Production Example 1
<Preparation of the first liquid W1 containing conductive fibers>
Distilled water (manufactured by Wako Pure Chemical Industries Ltd. 70 parts by weight, and 0.35 parts by weight of a dispersant (trade name “ClearOhm SFT-A”, manufactured by Cambrios, USA) )) Was added in an amount of 0.12 parts by mass to obtain a first liquid W1 containing conductive fibers. W1 is also a silver fiber dispersion. The diameter of the silver nanowire was 40 nm and the length was 40 μm.

Production Example 2
<Preparation of solution of binder polymer (A1)>
Into a flask equipped with a stirrer, a reflux condenser, an inert gas inlet and a thermometer, the components shown in (1) of Table 1 were charged according to the blending amounts shown in Table 1, and the inside of the system was 80 in a nitrogen gas atmosphere. The temperature was raised to ° C. While maintaining the reaction temperature at 80 ° C. ± 2 ° C., the monomer composition mixed in the components and blending amounts shown in Table 1 (2) was added dropwise uniformly over 4 hours. After dropping of the monomer composition, stirring was continued at 80 ° C. ± 2 ° C. for 6 hours to obtain a binder polymer (A1) solution (solid content 50% by mass) having a weight average molecular weight of 45,000. The acid value of the binder polymer (A1) was 78 mgKOH / g. Moreover, the glass transition temperature (Tg) of the binder polymer (A1) was 60 ° C.

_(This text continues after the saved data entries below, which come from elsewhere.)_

Lemma persist_loads mkdir e m d d' :
  vpngate_files e -> plans_ok m -> persistVPNGateLocked mkdir e m d = (None, d') -> load_plans d' = m.
Proof.
  intros (Hp & Ht & Hn & Hb) Hok. unfold persistVPNGateLocked. destruct (json_Marshal _) as [b |] eqn:Ej; [| done].
  destruct mkdir; [done |]. destruct (stateWritePath _ _ _ _ _ _) as [res d1] eqn:Ew.
  destruct (write_file _ _ _ _ _ _ Hp Ht Hn (Hb _ _ Ej) Ew) as [_ Hr]. destruct res; [| done]. intros [= <-].
  unfold load_plans. rewrite Hr, (json_roundtrip _ _ Ej). by apply load_sorted.
Qed.

(** ** The kernel *)

Abbreviation set_members := (SetMembers Normalize MembersDigest).

Lemma select_meta (p : Pool (Spec := Spec)) : meta (snd (selectActiveLocked p)) = meta p.
Proof. unfold selectActiveLocked. destruct (if _ : bool then None else _); [done |]. by destruct (first_usable p _ _) as [[] |]. Qed.

(** The membership a pool has. *)
Definition at_plan (plan : VPNGatePoolPlan) (p : Pool (Spec := Spec)) : Prop :=
  pl_revision p = vp_Revision plan /\ pl_digest p = TrimSpace (vp_ContentDigest plan).

Lemma set_members_ok now plan p p' :
  TrimSpace (vp_ContentDigest plan) <> "" -> set_members now (update_of plan) p = (None, p') -> at_plan plan p'.
Proof.
  intros Hd. unfold SetMembers. cbn [mu_Revision mu_Digest mu_HotStandby mu_Members update_of].
  destruct (_ <=? 0); [done |]. destruct (MaxMembers <? _)%nat; [done |]. destruct (_ || _); [done |].
  destruct (normalize_members _ _ ∅ (vp_Members plan)) as [ms |]; [| done]. rewrite (proj2 (str_eqb_neq _ _) Hd).
  destruct (128 <? _); [done |]. destruct (_ <? _); [done |]. destruct (Z.eqb_spec (vp_Revision plan) (pl_revision p)).
  - destruct (_ =s _) eqn:E; [apply str_eqb_eq in E | done]. by intros [= <-].
  - by intros [= <-].
Qed.

Lemma members_handler_ok now plan pools pools' :
  validateVPNGatePlan plan = None -> members_handler now plan pools = (200, pools') ->
  exists p p', pools !! vp_Tag plan = Some p /\ pools' = <[vp_Tag plan := p']> pools /\ at_plan plan p'.
Proof.
  intros Hv. unfold members_handler. destruct (_ <? _); [done |]. rewrite (valid_tag _ Hv).
  destruct (pools !! vp_Tag plan) as [p |] eqn:Ep; [| done].
  destruct (set_members now (update_of plan) p) as [[[] |] p1] eqn:Es; [done.. |]. intros [= <-].
  exists p, (snd (selectActiveLocked p1)). split_and!; [done | done |].
  apply set_members_ok in Es.
  - pose proof (select_meta p1) as [= H1 H2 _]. unfold at_plan. by rewrite H1, H2.
  - unfold validateVPNGatePlan in Hv. destruct (_ || _ || _); [done |]. destruct (_ <=? 0); [done |].
    destruct (_ || _) eqn:E in Hv; [done |]. apply orb_false_iff in E as [E%str_eqb_neq _]. done.
Qed.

The properties of the prepared binder polymer solution were measured by the following method.

(1) Weight average molecular weight The weight average molecular weight (Mw) was measured by gel permeation chromatography (GPC), and was derived by conversion using a standard polystyrene calibration curve. The GPC conditions are shown below.

Pump: Hitachi L-6000 (manufactured by Hitachi, Ltd., trade name)
Column: Gelpack GL-R420, Gelpack GL-R430, Gelpack GL-R440 (trade name, manufactured by Hitachi Chemical Co., Ltd.)
Eluent: Tetrahydrofuran Measurement temperature: 40 ° C
Flow rate: 2.05 mL / min Detector: Hitachi L-3300 type RI (manufactured by Hitachi, Ltd., trade name)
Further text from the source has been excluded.